Tonantins recebe reunião da Comarca sobre situação de vulnerabilidade
A equipe da Comarca de Tonantins, localizado a 867 quilômetros de Manaus, realizou nesta sexta-feira (18/9) uma reunião no Centro de Referência de Assistência Social Benita Braga Azevedo, com a participação do Ministério Público, com o objetivo de fortalecer a articulação da rede de proteção local e alinhar os fluxos de atendimento e encaminhamento de crianças e adolescentes em situação de vulnerabilidade no município.
Participaram do encontro, representando o Poder Judiciário, a juíza titular da Vara Única da Comarca de Tonantins, Isabelle Queiroz de Lima; e o diretor de Secretaria, Phelipe de Ávila; pelo Ministério Público estadual, a promotora de Justiça Lina Cardoso e a assessora Kariny Seixas; e pelo Centro de Referência, os servidores municipais integrantes da rede socioassistencial.
Segundo a equipe da Comarca, a reunião teve especial enfoque na atuação do Juízo da Infância e Juventude, buscando estabelecer maior integração entre os órgãos responsáveis pela proteção de crianças e adolescentes.

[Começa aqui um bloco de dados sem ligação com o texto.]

(** The address came from the claim of pool [k] of device [d]: the claim was
    bound to it, and it was fetched. *)
Definition claim_answered (vm : VSphereVM) (d k : Z) (a : IPAddress) (tr : trace) : Prop :=
  exists claim,
    Call (GetIPAddressClaim (vm_Namespace vm) (IPAddressClaimName (vm_Name vm) d k)) (Ok claim) ∈ tr /\
    ic_AddressRefName claim <> "" /\
    Call (GetIPAddress (vm_Namespace vm) (ic_AddressRefName claim)) (Ok a) ∈ tr.

Lemma claim_answered_mono vm d k a tr tr' :
  claim_answered vm d k a tr -> claim_answered vm d k a (tr ++ tr')%list.
Proof. intros (cl & ? & ? & ?). exists cl. split_and!; [|done|]; apply elem_of_app; by left. Qed.

(** The configuration of a device after [k] of its pools. *)
Definition claims_inv (c : VMContext) (devIdx : Z) (cfg0 : ipamDeviceConfig) (b0 t0 : Z)
    (k : nat) (tr : trace) (acc : ipamDeviceConfig * Z * Z) (c' : VMContext) : Prop :=
  let '(cfg, b, t) := acc in
  let l := IPAMAddresses cfg in
  c' = c /\ cfg = set_IPAMAddresses l cfg0 /\ b = b0 + zlen l /\ t = t0 + Z.of_nat k /\
  (length l <= k)%nat /\
  (length l = k -> forall j a, l !! j = Some a ->
     claim_answered (cx_VSphereVM c) devIdx (Z.of_nat j) a tr).

Lemma claim_turn_spec c devIdx cfg0 b0 t0 k tr acc c' :
  claims_inv c devIdx cfg0 b0 t0 k tr acc c' ->
  wpm (claim_turn devIdx acc (Z.of_nat k)) c' (fun tr' r c'' =>
    match r with
    | Ok acc' => claims_inv c devIdx cfg0 b0 t0 (S k) (tr ++ tr')%list acc' c''
    | _ => c'' = c
    end).
Proof.
  destruct acc as [[cfg b] t]. intros (-> & Hcfg & -> & -> & Hle & Hcl). unfold claim_turn.
  assert (Hskip : forall tr', claims_inv c devIdx cfg0 b0 t0 (S k) (tr ++ tr')%list
            (cfg, b0 + zlen (IPAMAddresses cfg), t0 + Z.of_nat k + 1) c).
  { intros tr'. split_and!; [done|done|done|lia|lia|lia]. }
  unfold getIPAddrClaim, getVM. do 7 wp_step.
  - destruct (String.eqb_spec (ic_AddressRefName a) "") as [E|E]; [wp_step; apply Hskip|].
    repeat wp_step; [|done..]. unfold claims_inv. cbn [IPAMAddresses set_IPAMAddresses].
    unfold zlen. rewrite length_app. simpl length.
    split_and!; [done|by rewrite Hcfg|lia..|].
    intros Hk j x Hj. apply lookup_app_Some in Hj as [Hj|[Hlen Hj]].
    + apply claim_answered_mono, Hcl; [lia|done].
    + apply list_lookup_singleton_Some in Hj as [Hj <-].
      assert (j = k) as -> by lia. exists a. split_and!; [in_trace|done|in_trace].
  - destruct (IsNotFound e); wp_step; [apply Hskip|done].
  - done.
Qed.

Lemma claim_turns c devIdx (pools : list IPPoolReference) cfg0 b0 t0 :
  IPAMAddresses cfg0 = [] ->
  wpm (fold_m (claim_turn devIdx) (map fst (enumerate pools)) (cfg0, b0, t0)) c
    (fun tr r c' => match r with
                    | Ok acc => claims_inv c devIdx cfg0 b0 t0 (length pools) tr acc c'
                    | _ => c' = c
                    end).
Proof.
  intros H0. eapply (wpm_fold_m _ _ _ _ (claims_inv c devIdx cfg0 b0 t0)).
  - split_and!; try done; [by destruct cfg0; simpl in *; subst|rewrite H0; unfold zlen; simpl; lia|lia|rewrite H0; done|].
    intros _ j a. by rewrite H0.
  - intros k tr [[cfg b] t] s' x Hx Hi.
    assert (x = Z.of_nat k) as ->.
    { rewrite list_lookup_fmap in Hx. apply fmap_Some in Hx as ([i y] & Hi' & ->).
      by apply enumerate_lookup in Hi' as [-> _]. }
    eapply wpm_mono; [by apply claim_turn_spec|]. intros tr' [acc|e|w] s''; auto.
  - intros tr [[cfg b] t] s' Hi. unfold enumerate in Hi.
    by rewrite length_map, length_enumerate_from in Hi.
Qed.

(** The configuration of the device at index [i] is complete. *)
Definition config_ok (c : VMContext) (ns : list NetworkStatus) (i : nat) (dev : NetworkDeviceSpec)
    (cfg : ipamDeviceConfig) (tr : trace) : Prop :=
  fresh_config cfg /\ NetworkSpecGateway4 cfg = nd_Gateway4 dev /\
  NetworkSpecGateway6 cfg = nd_Gateway6 dev /\
  (exists st, ns !! i = Some st /\ st_MACAddr st = MACAddress cfg /\ MACAddress cfg <> "") /\
  (length (IPAMAddresses cfg) <= length (nd_AddressesFromPools dev))%nat /\
  (length (IPAMAddresses cfg) = length (nd_AddressesFromPools dev) ->
   forall j a, IPAMAddresses cfg !! j = Some a ->
     claim_answered (cx_VSphereVM c) (Z.of_nat i) (Z.of_nat j) a tr).

Lemma config_ok_mono c ns i dev cfg tr tr' :
  config_ok c ns i dev cfg tr -> config_ok c ns i dev cfg (tr ++ tr')%list.
Proof.
  intros (? & ? & ? & ? & ? & Hcl). split_and!; try done. intros Hlen j a Hj.
  by apply claim_answered_mono, Hcl.
Qed.

(** The configurations after [k] devices: bound claims are at most all claims,
    and when they are all of them every device has an address per pool. *)
Definition devices_inv (c : VMContext) (ns : list NetworkStatus) (k : nat) (tr : trace)
    (acc : list ipamDeviceConfig * Z * Z) (c' : VMContext) : Prop :=
  let '(cfgs, b, t) := acc in
  c' = c /\ length cfgs = k /\ b <= t /\
  forall i cfg, cfgs !! i = Some cfg -> exists dev,
    vm_devices (cx_VSphereVM c) !! i = Some dev /\ config_ok c ns i dev cfg tr /\
    (b = t -> length (IPAMAddresses cfg) = length (nd_AddressesFromPools dev)).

Foram prestados esclarecimentos sobre as medidas de proteção previstas no Estatuto da Criança e do Adolescente (ECA), especialmente quanto ao caráter excepcional do afastamento da criança ou do adolescente de seu núcleo familiar em Tonantins; quanto à necessidade de preservação e fortalecimento dos vínculos familiares e comunitários e à prioridade de intervenções voltadas à orientação, ao acompanhamento e ao apoio das famílias.
Também foram abordadas as políticas de acolhimento familiar e institucional, seus pressupostos e finalidades, além da necessidade de busca e avaliação da família extensa sempre que identificada situação que demande o afastamento do núcleo familiar de origem.

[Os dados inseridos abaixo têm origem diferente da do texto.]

(* ===== verification/VMUtil.v ===== *)
(** [pkg/services/govmomi/errors.go] and the first part of
    [pkg/services/govmomi/util.go]: finding a VM, and the life of the task that
    is recorded in the status of a VSphereVM. *)
From S2P Require Import Prelude GoStrings Types Libs Errors Prog World RefLibs.

Module VMUtil.

(** * [errors.go] *)

Definition isNotFound (err : error) : bool :=
  match err with EVMNotFound _ _ => true | _ => false end.
Definition isFolderNotFound (err : error) : bool :=
  match err with ELib FinderNotFound _ => true | _ => false end.
Definition isVirtualMachineNotFound (err : error) : bool :=
  match err with ELib FinderNotFound _ => true | _ => false end.
Definition wasNotFoundByBIOSUUID (err : error) : bool :=
  match err with
  | EVMNotFound uuid byInventoryPath => negb (String.eqb uuid "") && String.eqb byInventoryPath ""
  | _ => false
  end.

Section util.
Context `{Libs}.
Open Scope go_scope.

(** * [util.go] *)

Definition findVM : MV MoRef :=
  vm <- getVM ;;
  let biosUUID := vs_BiosUUID (vm_Spec vm) in
  if negb (String.eqb biosUUID "") then
    objRef <- FindByBIOSUUID biosUUID ;;
    match objRef with
    | None => fail (EVMNotFound biosUUID "")
    | Some ref => ret ref
    end
  else
    objRef <- FindByInstanceUUID (vm_UID vm) ;;
    match objRef with
    | None =>
        folder <- call_lib (FinderFolderOrDefault (cs_Folder (vm_clone vm))) ;;
        let inventoryPath := path_join (fo_InventoryPath folder) (vm_Name vm) in
        r <- try (call_lib (FinderVirtualMachine inventoryPath)) ;;
        match r with
        | inr err =>
            if isVirtualMachineNotFound err then fail (EVMNotFound "" inventoryPath) else fail err
        | inl ref => ret ref
        end
    | Some ref => ret ref
    end.

Definition getTask : MV (option Task) :=
  vm <- getVM ;;
  if String.eqb (vt_TaskRef (vm_Status vm)) "" then ret None
  else
    r <- try (call_res (RetrieveTask (vt_TaskRef (vm_Status vm)))) ;;
    ret (match r with inl obj => Some obj | inr _ => None end).

Definition isInvalidPowerStateAndExpectedPowerState (f : Fault) : bool :=
  match f with
  | InvalidPowerState existing requested => String.eqb existing requested
  | OtherFault => false
  end.

(** [1 * time.Minute] in nanoseconds. *)
Definition RetryDelay : Z := 60 * 1000000000.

Para a juíza Isabelle Queiroz de Lima, a reunião trouxe um maior diálogo entre as instituições e colaborou para a construção de uma atuação coordenada no Município de Tonantins, permitindo esclarecer atribuições, identificar dificuldades práticas e estabelecer canais mais eficientes de comunicação entre a rede socioassistencial, o Ministério Público e o Poder Judiciário.
Também foram abordadas na reunião as necessidades quanto à instrução dos processos judiciais, ressaltando-se a importância da adequada documentação das situações acompanhadas pela rede socioassistencial, da identificação objetiva dos fatores de risco e da comunicação célere e efetiva ao Ministério Público e ao Poder Judiciário sempre que constatada situação que exija intervenção dos órgãos do sistema de Justiça.
Na reunião foi abordada, ainda, a questão da proteção de outras pessoas em situação de vulnerabilidade, como idosos e mulheres vítimas de violência, com foco na necessidade de atuação integrada da rede, no aperfeiçoamento dos mecanismos de prevenção e na definição de encaminhamentos capazes de proporcionar atendimento adequado e resposta institucional em tempo.
Outro aspecto identificado durante a reunião foi a existência, no Município, de pessoas sem registro civil, ou seja, sem certidão de nascimento ou documento de identidade, circunstância que dificulta o acesso a direitos e serviços públicos. A questão foi debatida com vistas ao estabelecimento de fluxo para identificação desses casos e adoção das providências necessárias à regularização ou ao suprimento do registro civil.